** EXERCISE DESCRIPTION **
List each line of the data in which the string "Defined" appears.

Data records

++++++++

(** [k in x] for a string [k]: a key of a dict, an element of a list, a
    substring of a string. *)
Definition contains (k : string) (x : Json) : Exc bool :=
  match x with
  | JObj kvs => Ok (match dict_lookup k kvs with Some _ => true | None => false end)
  | JArr xs => Ok (existsb (eqb (JStr k)) xs)
  | JStr s => Ok (str_contains k s)
  | _ => Raise TypeError
  end.

(** What a value contributes to the hash and equality of a tuple that is
    put in a set: [None], a number ([True] and [1] are the same key) or a
    string.  Lists and dicts are unhashable. *)
Inductive Atom : Set :=
| ANone
| ANum (n : Z)
| AStr (s : string).

Definition hashable (x : Json) : Exc Atom :=
  match x with
  | JNull => Ok ANone
  | JBool b => Ok (ANum (if b then 1 else 0))
  | JInt n => Ok (ANum n)
  | JStr s => Ok (AStr s)
  | JArr _ | JObj _ => Raise TypeError
  end.

#[global] Instance Atom_eq_dec : EqDecision Atom.
Proof. solve_decision. Defined.

#[global] Instance Atom_countable : Countable Atom.
Proof.
  refine (inj_countable'
    (fun a => match a with
              | ANone => inl ()
              | ANum n => inr (inl n)
              | AStr s => inr (inr s)
              end)
    (fun x => match x with
              | inl _ => ANone
              | inr (inl n) => ANum n
              | inr (inr s) => AStr s
              end) _).
  intros []; reflexivity.
Defined.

++++++++

** SOLUTION FOR THIS TASK **
Proof. solve_decision. Defined.
Defined.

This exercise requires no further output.